For a list of configurations (e.g. [‘base.toml’, ‘override.toml’]), the configurations get applied from left to right. I.e. the first config gets updated by values of the second config, etc.
- Return type:
dict
- cpg_utils.config.reference_path(key: str) str[source]#
Returns a path to a reference resource using key in config’s “references” section.
Examples
>> reference_path(‘vep_mount’) ‘gs://cpg-common-main/references/vep/105.0/mount’ >> reference_path(‘broad/genome_calling_interval_lists’) ‘gs://cpg-common-main/references/hg38/v0/wgs_calling_regions.hg38.interval_list’

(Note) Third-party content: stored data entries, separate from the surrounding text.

(* ===== verification/Rotator.v ===== *)
(** The token rotator's task, [TokenRotator::spawn] of [src/src/auth/rotator.rs],
    beside the pool whose connect options it renews, and the mock provider of
    [src/src/auth/mod.rs].

    A machine whose steps are the task's polls, what the provider and the sink
    answer, the passing of time, and what the holders of the rotator do.
    Durations are nanoseconds.  [Auth] has the schedule's consequences for the age
    of a token; here is what the task does at all, and when it stops. *)

From Stdlib Require Import ZArith Lia Bool Ascii String.
From stdpp Require Import base list strings relations.
From S2P Require Import Prelude RustStd Errors Json Config Auth.

Module Rotator.
Import Auth.

(** What a turn of the loop came to: the label of its counter. *)
Inductive outcome : Type :=
| Refreshed (token : string)
| ApplyError (token : string)
| FetchError.

Definition outcome_label (o : outcome) : string :=
  match o with Refreshed _ => "ok" | ApplyError _ => "apply_error" | FetchError => "fetch_error" end.

(** Before the first poll; the task of a provider without a TTL; in [select!]
    since a time; waiting for the provider, asked at a time; for the sink; returned. *)
Inductive phase : Type :=
| Spawned
| Parked
| Sleeping (since : Z)
| Fetching
| Applying (token : string)
| Ended.

Record world : Type := mkWorld {
  now : Z;
  task : phase;
  holders : nat;                    (* clones of the [Arc<TokenRotator>] *)
  pool_token : string;              (* the password in the pool's connect options *)
  asked : list Z;                   (* when [fetch_token] was called, the latest first *)
  outcomes : list outcome;          (* the latest first *)
  notified : nat;                   (* [refresh_notify] *)
}.
(* ===== verification/Telemetry.v ===== *)
(** What a call reports, [execute] of [src/src/lib.rs]: the drain check, the
    host span, the instrumented call path, the call record, the structured
    line, the host's metrics and audit event.

    Effects of [Execute] and emissions of [Metrics] interleave in one trace of
    events; forgetting the emissions gives the call path of [Execute]. *)

From Stdlib Require Import ZArith Lia Bool Ascii String SpecFloat.
From stdpp Require Import base list strings sets.
From S2P Require Import Prelude RustStd Redact Text Errors Breaker Json Params F64 Sqlx Stream Cache Cost Config Shape Execute ParamExprs Surface Metrics.

Module Telemetry.
Import Stream.Stream Execute Surface Metrics.

Abbreviation PluginIdentity := ParamExprs.ParamExprs.PluginIdentity.

Definition synthetic_system_identity : PluginIdentity := {|
  ParamExprs.ParamExprs.id_kind := "system";
  ParamExprs.ParamExprs.id_trust_level := "verified";
  ParamExprs.ParamExprs.id_subject_id := Some "dev.mcpg.backend.sql";
  ParamExprs.ParamExprs.id_auth_provider := None;
  ParamExprs.ParamExprs.id_issuer := None;
  ParamExprs.ParamExprs.id_roles := []; ParamExprs.ParamExprs.id_groups := [];
  ParamExprs.ParamExprs.id_scopes := []; ParamExprs.ParamExprs.id_attributes := [];
|}%string.

(** The host's [AuditEvent]; its outcome is always [Failure], and the upstream
    request, the node and the previous hash are absent. *)
Record AuditEvent : Type := {
  event_id : string;
  occurred_at : string;
  actor : PluginIdentity;
  action : string;
  resource : string;
  audit_request_id : string;
  details : value;
}.

(** The line at target [mcpg::sql::audit]. *)
Record CallLine : Type := {
  line_backend : string;
  line_driver : string;
  line_request_id : string;
  line_session_id : string;
  line_duration_ms : Z;
  line_rows : Z;
  line_status : string;
  line_error_kind : string;
}.

Inductive event : Type :=
| Did (e : effect)
| Emitted (m : emission)
| Line (l : CallLine)
| SpanStart (name : string) (attrs : json_map)
| HostMetric (m : emission)
| HostAudit (a : AuditEvent)
| SpanEnd.

Definition did (e : event) : list effect := match e with Did e => [e] | _ => [] end.
Definition emitted (e : event) : list emission := match e with Emitted m => [m] | _ => [] end.
Definition host_metric (e : event) : list emission := match e with HostMetric m => [m] | _ => [] end.
Definition audited (e : event) : list AuditEvent := match e with HostAudit a => [a] | _ => [] end.
Definition line (e : event) : list CallLine := match e with Line l => [l] | _ => [] end.

Definition effects (es : list event) : list effect := flat_map did es.
Definition emissions (es : list event) : list emission := flat_map emitted es.
Definition host_metrics (es : list event) : list emission := flat_map host_metric es.
Definition audits (es : list event) : list AuditEvent := flat_map audited es.
Definition lines (es : list event) : list CallLine := flat_map line es.
Lemma lost_slot_reported_witness :
  first_delivery (wire []) = Some [] /\
  exists rest, first_delivery (wire [VNull]) = Some (Cdc.Cdc.gap_delivery :: rest).
Proof.
  split; [by vm_compute|].
  unfold first_delivery. destruct (start (wire [VNull]) (Ok ())) as [[o src]|] eqn:E; [|by vm_compute in E].
  assert (exists s', Cdc.Cdc.connect (fun t => t) (resumed src) (Ok ()) (cdc_publication src) (cdc_tables src) db (state src) = (Ok (), s') /\
    exists r s'', Cdc.Cdc.receive js oc (cdc_slot src) no_rows adv 10 s' = Some (Ok r, s'')) as (s' & Ec & r & s'' & Er).
  { vm_compute in E. injection E as <- <-. eexists. split; [by vm_compute|]. do 2 eexists. by vm_compute. }
  rewrite Ec, Er.
  destruct (proj1 (lost_slot_reported hash take parse accept "pg://orders" (wire [VNull]) (Ok ()) o src
    (fun t => t) db (Ok ()) js oc no_rows adv 10 s' r s'' E Ec Er)) as [rest ->]; [done|done|eauto].
Defined.
End Demo.
End CdcStart.

(** * The sink across the C interface *)

(** [ClosureWatchSink::emit]: what reaches the host's callback; an event that
    does not serialize is dropped. *)
Definition closure_sink (to_string : WatchChanges.WatchEvent -> result string string)
  (events : list WatchChanges.WatchEvent) : list string :=
  flat_map (fun e => match to_string e with Ok json => [json] | Err _ => [] end) events.
Lemma final_pass_extracts c w :
  all_professors (final_pass driver scroll_pause c w).1
  = add_all (cards_in_final_pass w) (all_professors c).
Proof.
  unfold final_pass, page_in_final_pass.
  by destruct (extract_professors_from_dom _ _) as [current w1].
Qed.

Lemma scroll_loop_grows fuel : forall c w c1 w1,
  scroll_loop' fuel c w = Some (c1, w1) -> all_professors c ⊆ all_professors c1.
Proof.
  induction fuel as [|fuel IH]; intros c w c1 w1; simpl.
  - destruct (_ <? _); [done|]. by intros [= <- <-].
  - destruct (_ <? _); [|by intros [= <- <-]].
    destruct (loop_body' c w) as [[c'|c'] w'] eqn:E;
      pose proof (loop_body_grows _ _ _ _ _ _ _ _ E) as Hg; simpl in Hg.
    + by intros [= <- <-].
    + intros Hr. apply IH in Hr. set_solver.
Qed.

Lemma enters_round_above w0 c w :
  enters_round' w0 c w -> scroll_position c < total_height c.
Proof. by intros [?|? ? ? ? _ _ ?]. Qed.

(** A state in which the run enters a round lies on the way of the loop. *)
Lemma enters_round_on_the_way fuel w0 c1 w1 c w :
  scroll_loop' fuel (init driver w0).1 (init driver w0).2 = Some (c1, w1) ->
  enters_round' w0 c w ->
  exists fuel', scroll_loop' (S fuel') c w = Some (c1, w1).
Proof.
  intros Hrun. induction 1 as [Hab|c w c' w' Hc IH Hb Hab].
  - destruct fuel as [|fuel]; [|by exists fuel].
    simpl in Hrun. by rewrite (proj2 (Z.ltb_lt _ _) Hab) in Hrun.
  - destruct IH as [fuel' IH]. simpl in IH.
    rewrite (proj2 (Z.ltb_lt _ _) (enters_round_above _ _ _ Hc)), Hb in IH.
    destruct fuel' as [|fuel']; [|by exists fuel'].
    simpl in IH. by rewrite (proj2 (Z.ltb_lt _ _) Hab) in IH.
Qed.

(** The cards of a round are in the accumulator when the loop is left. *)
Lemma round_cards_kept fuel w0 c1 w1 c w p :
  scroll_loop' fuel (init driver w0).1 (init driver w0).2 = Some (c1, w1) ->
  enters_round' w0 c w ->
  p ∈ cards_in_round c w -> p ∈ all_professors c1.
Proof.
  intros Hrun Hc Hp.
  destruct (enters_round_on_the_way _ _ _ _ _ _ Hrun Hc) as [fuel' Hf].
  simpl in Hf. rewrite (proj2 (Z.ltb_lt _ _) (enters_round_above _ _ _ Hc)) in Hf.
  destruct (loop_body' c w) as [[c'|c'] w'] eqn:E;
    pose proof (loop_body_extracts _ _ _ _ E) as Hx; simpl in Hx.
  - injection Hf as <- <-. rewrite Hx. apply elem_of_add_all. by left.
  - apply scroll_loop_grows in Hf. apply Hf. rewrite Hx.
    apply elem_of_add_all. by left.
Qed.

(** Whatever the accumulator holds when the loop is left was there when
    the loop was at [(c, w)] or is a card of a round of the run. *)
Lemma scroll_loop_only_cards w0 fuel : forall c w c1 w1 p,
  (scroll_position c < total_height c -> enters_round' w0 c w) ->
  scroll_loop' fuel c w = Some (c1, w1) ->
  p ∈ all_professors c1 ->
  p ∈ all_professors c
  \/ exists c' w', enters_round' w0 c' w' /\ p ∈ cards_in_round c' w'.
Proof.
  induction fuel as [|fuel IH]; intros c w c1 w1 p Hc; simpl.
  - destruct (_ <? _); [done|]. intros [= <- <-]. by left.
  - destruct (Z.ltb_spec (scroll_position c) (total_height c)) as [Hab|Hab];
      [|intros [= <- <-]; by left].
    specialize (Hc Hab).
    destruct (loop_body' c w) as [[c'|c'] w'] eqn:E;
      pose proof (loop_body_extracts _ _ _ _ E) as Hx; simpl in Hx.
    + intros [= <- <-]. rewrite Hx. intros [Hp|Hp]%elem_of_add_all; [|by left].
      right. eauto.
    + intros Hr Hp.
      assert (scroll_position c' < total_height c' -> enters_round' w0 c' w') as Hc'
        by (intros Hab'; by eapply enters_next).
      destruct (IH c' w' c1 w1 p Hc' Hr Hp) as [Hq|Hq]; [|by right].
      rewrite Hx in Hq. apply elem_of_add_all in Hq as [Hq|Hq]; [|by left].
      right. eauto.
Qed.

Lemma run_unfold fuel w c res w' :
  fine_grained_scroll_and_collect driver scroll_pause increment max_no_new fuel w
    = Some (c, res, w') ->
  exists c1 w1,
    scroll_loop' fuel (init driver w).1 (init driver w).2 = Some (c1, w1)
    /\ c = (final_pass driver scroll_pause c1 w1).1
    /\ res = elements (all_professors c).
Proof.
  unfold fine_grained_scroll_and_collect.
  destruct (init driver w) as [c0 w0]. simpl.
  destruct (scroll_loop' fuel c0 w0) as [[c1 w1]|]; [|done].
  destruct (final_pass driver scroll_pause c1 w1) as [c2 w2] eqn:E.
  intros [= <- <- <-]. exists c1, w1. by rewrite E.
Qed.

(** The cards the collector returns are those of the rounds of the run
    and of its final pass. *)
Lemma run_cards fuel w c res w' c1 w1 :
  fine_grained_scroll_and_collect driver scroll_pause increment max_no_new fuel w
    = Some (c, res, w') ->
  scroll_loop' fuel (init driver w).1 (init driver w).2 = Some (c1, w1) ->
  forall p, p ∈ res <->
    (exists c0 w0, enters_round' w c0 w0 /\ p ∈ cards_in_round c0 w0)
    \/ p ∈ cards_in_final_pass w1.
Proof.
  intros (c1' & w1' & Hloop & -> & ->)%run_unfold Hloop' p.
  rewrite Hloop in Hloop'. injection Hloop' as -> ->.
  rewrite elem_of_elements, final_pass_extracts, elem_of_add_all. split.
  - intros [Hp|Hp]; [by right|].
    destruct (scroll_loop_only_cards w fuel _ _ _ _ p (enters_first _ _ _ _ w) Hloop Hp)
      as [Hq|Hq]; [|by left].
    unfold init in Hq. destruct (scroll_height driver w). simpl in Hq. set_solver.
  - intros [(c0 & w0 & Hc & Hp)|Hp]; [right|by left].
    by eapply round_cards_kept.
Qed.

Lemma run_terminates (H : Z) w :
  0 < increment ->
  (forall w0, (scroll_height driver w0).1 <= H) ->
  is_Some (fine_grained_scroll_and_collect driver scroll_pause increment max_no_new
             (Z.to_nat H) w).
Proof.
  intros Hinc Hbound. unfold fine_grained_scroll_and_collect.
  pose proof (Hbound w) as Hw.
  destruct (scroll_loop_terminates driver scroll_pause increment max_no_new H Hinc Hbound
              (Z.to_nat H) (init driver w).1 (init driver w).2) as [[c1 w1] Hs].
  - unfold init. destruct (scroll_height driver w). simpl. nia.
  - unfold init. destruct (scroll_height driver w). by simpl in *.
  - destruct (init driver w) as [c0 w0]. simpl in Hs. rewrite Hs.
    destruct (final_pass _ _ _ _). by eexists.
Qed.
End RunFacts.



(** ** Regular expressions *)

Section ReFacts.
Context {A : Type}.
Implicit Types (k : nat -> str -> option A) (s t : str) (p : nat).

Lemma star_class neg items fuel : forall s p k,
  (length s < fuel)%nat ->
  star (rmatch (RSet neg items)) fuel p s k = greedy (set_matches neg items) p s k.
Proof.
  induction fuel as [|fuel IH]; intros s p k Hf; [lia|].
  destruct s as [|c s]; simpl; [done|].
  destruct (set_matches neg items c); [|done].
  rewrite (proj2 (Nat.ltb_lt _ _)) by lia.
  rewrite IH by (simpl in Hf; lia). done.
Qed.

Lemma rmatch_plus_class neg items s p k :
  rmatch (RPlus (RSet neg items)) p s k =
    match s with
    | c :: s' =>
        if set_matches neg items c
        then greedy (set_matches neg items) (S p) s' k else None
    | [] => None
    end.
Proof.
  change (rmatch (RPlus (RSet neg items)) p s k) with
    (match s with
     | x :: s' =>
         if set_matches neg items x
         then star (rmatch (RSet neg items)) (S (length s')) (S p) s' k
         else None
     | [] => None
     end).
  destruct s as [|c s]; [done|].
  destruct (set_matches neg items c); [|done].
  apply star_class. lia.
Qed.

Lemma rmatch_cat r1 r2 p s k :
  rmatch (RCat r1 r2) p s k = rmatch r1 p s (fun p' s' => rmatch r2 p' s' k).
Proof. reflexivity. Qed.

Lemma rmatch_bol s k : rmatch RBol 0%nat s k = k 0%nat s.
Proof. reflexivity. Qed.

Lemma greedy_ext (P Q : char -> bool) :
  (forall c, P c = Q c) -> forall s p k, greedy P p s k = greedy Q p s k.
Proof.
  intros HPQ. induction s as [|c s IH]; intros p k; simpl; [done|].
  by rewrite HPQ, IH.
Qed.
Lemma forallb_impl (p q : ascii -> bool) (s : string) :
  (forall c, p c = true -> q c = true) ->
  string_forallb p s = true -> string_forallb q s = true.
Proof.
  intros Hpq. induction s as [|x s IH]; simpl; [reflexivity |].
  intros H. apply andb_true_iff in H as [H1 H2].
  now rewrite (Hpq _ H1), IH.
Qed.

Lemma span_app (p : ascii -> bool) (a b : string) :
  string_forallb p a = true -> stops p b -> span p (a ++ b) = (a, b).
Proof.
  intros Ha Hb. induction a as [|x a IH]; simpl in *.
  - destruct b as [|c b]; [reflexivity |]. simpl in *. now rewrite Hb.
  - apply andb_true_iff in Ha as [Hx Ha]. now rewrite Hx, IH.
Qed.

Lemma span_all (p : ascii -> bool) (a : string) :
  string_forallb p a = true -> span p a = (a, EmptyString).
Proof.
  intros Ha. rewrite <- (sapp_nil_r a) at 1. now apply span_app.
Qed.

Lemma span_stops (p : ascii -> bool) (s : string) :
  stops p s -> span p s = (EmptyString, s).
Proof. intros H. now apply (span_app p EmptyString s). Qed.

(** *** Stripping *)

Lemma lstrip_by_id (sp : ascii -> bool) (s : string) :
  stops sp s -> lstrip_by sp s = s.
Proof. destruct s as [|c s]; simpl; [reflexivity |]. now intros ->. Qed.

Lemma rstrip_by_spaces (sp : ascii -> bool) (s : string) :
  string_forallb sp s = true -> rstrip_by sp s = EmptyString.
Proof.
  induction s as [|c s IH]; simpl; [reflexivity |].
  intros H. apply andb_true_iff in H as [Hc Hs].
  now rewrite (IH Hs), Hc.
Qed.

Lemma rstrip_by_app_spaces (sp : ascii -> bool) (a b : string) :
  string_forallb sp b = true ->
  rstrip_by sp (a ++ b) = rstrip_by sp a.
Proof.
  intros Hb. induction a as [|c a IH]; simpl.
  - now apply rstrip_by_spaces.
  - now rewrite IH.
Qed.

Lemma rstrip_by_clean (sp : ascii -> bool) (s : string) :
  string_forallb (fun c => negb (sp c)) s = true -> rstrip_by sp s = s.
Proof.
  induction s as [|c s IH]; simpl; [reflexivity |].
  intros H. apply andb_true_iff in H as [Hc Hs].
  rewrite (IH Hs). apply negb_true_iff in Hc. now rewrite Hc.
Qed.

(** *** Splitting *)

Lemma rev_append_rev_append (t a b : string) :
  string_rev_append (string_rev_append t a) b
  = string_rev_append a (t ++ b).
Proof.
  revert a b. induction t as [|c t IH]; intros a b; simpl; [reflexivity |].
  now rewrite IH.
Qed.

Lemma is_empty_rev_append (t w : string) :
  is_empty (string_rev_append t w) = is_empty t && is_empty w.
Proof.
  revert w. induction t as [|c t IH]; intros w; simpl; [reflexivity |].
  rewrite IH. simpl. now rewrite andb_false_r.
Qed.

Lemma split_from_clean (t w rest : string) :
  string_forallb (fun c => negb (is_space c)) t = true ->
  split_from w (t ++ rest) = split_from (string_rev_append t w) rest.
Proof.
  revert w. induction t as [|c t IH]; intros w H; simpl in *; [reflexivity |].
  apply andb_true_iff in H as [Hc Ht]. apply negb_true_iff in Hc.
  now rewrite Hc, IH.
Qed.

Lemma is_word_inv (t : string) :
  is_word t = true ->
  is_empty t = false
  /\ string_forallb (fun c => negb (is_space c)) t = true.
Proof.
  unfold is_word. intros H. apply andb_true_iff in H as [H1 H2].
  now apply negb_true_iff in H1.
Qed.

Lemma split_word (t : string) : is_word t = true -> split t = [t].
Proof.
  intros H. apply is_word_inv in H as [Hne Hc]. unfold split.
  rewrite <- (sapp_nil_r t) at 1. rewrite split_from_clean by assumption.
  simpl. rewrite is_empty_rev_append, Hne. simpl.
  rewrite rev_append_rev_append. simpl. now rewrite sapp_nil_r.
Qed.

Lemma split_word_space (t rest : string) :
  is_word t = true ->
  split (t ++ " " ++ rest) = t :: split rest.
Proof.
  intros H. apply is_word_inv in H as [Hne Hc]. unfold split.
  rewrite split_from_clean by assumption. simpl.
  rewrite is_empty_rev_append, Hne. simpl.
  rewrite rev_append_rev_append. simpl. now rewrite sapp_nil_r.
Qed.

Lemma split_join (tokens : list string) :
  Forall (fun t => is_word t = true) tokens -> split (join tokens) = tokens.
Proof.
  induction 1 as [|t tokens Ht Hts IH]; [reflexivity |].
  destruct tokens as [|t' tokens].
  - now apply split_word.
  - change (join (t :: t' :: tokens))
      with (t ++ " " ++ join (t' :: tokens))%string.
    now rewrite split_word_space, IH.
Qed.

Lemma join_snoc (tokens : list string) (t : string) :
  tokens <> [] ->
  join (tokens ++ [t]) = (join tokens ++ " " ++ t)%string.
Proof.
  induction tokens as [|a tokens IH]; [congruence |]. intros _.
  destruct tokens as [|b tokens]; [reflexivity |].
  change (join ((a :: b :: tokens) ++ [t]))
    with (a ++ " " ++ join ((b :: tokens) ++ [t]))%string.
  rewrite IH by discriminate.
  change (join (a :: b :: tokens)) with (a ++ " " ++ join (b :: tokens))%string.
  now rewrite !sapp_assoc.
Qed.

Lemma is_word_app (a b : string) :
  is_word a = true ->
  string_forallb (fun c => negb (is_space c)) b = true ->
  is_word (a ++ b) = true.
Proof.
  intros Ha Hb. apply is_word_inv in Ha as [Hne Hc]. unfold is_word.
  now rewrite is_empty_app, Hne, forallb_sapp, Hc, Hb.
Qed.

(** ** Characters *)

Ltac ascii_cases c :=
  destruct c as [[] [] [] [] [] [] [] []]; vm_compute;
  try reflexivity; try discriminate; try congruence.

Lemma digit_not_c_space (c : ascii) : is_digit c = true -> is_c_space c = false.
Proof. ascii_cases c. Qed.

Lemma digit_not_mark (c : ascii) :
  is_digit c = true ->
  c <> "*"%char /\ c <> "."%char /\ c <> "+"%char /\ c <> "-"%char
  /\ c <> "i"%char /\ c <> "n"%char.
Proof. ascii_cases c. all: intros _; repeat split; discriminate. Qed.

Assuming config structure as follows:
`toml [references] vep_mount = 'gs://cpg-common-main/references/vep/105.0/mount' [references.broad] genome_calling_interval_lists = 'gs://cpg-common-main/references/hg38/v0/wgs_calling_regions.hg38.interval_list' `- Parameters:
key (str) – Describes the key within the references config section. Can list sections separated with ‘/’.
- Return type:
str
- cpg_utils.config.set_config_paths(config_paths: list[str]) None[source]#
Sets the config paths that are used by subsequent calls to get_config.
If this isn’t called, the value of the CPG_CONFIG_PATH environment variable is used instead.
- Parameters:
config_paths (list[str]) – A list of cloudpathlib-compatible paths to TOML files containing configurations.
- cpg_utils.config.try_get_ar_guid()[source]#
Attempts to get the AR GUID from the environment.
This is a fallback for when the AR GUID is not available in the config.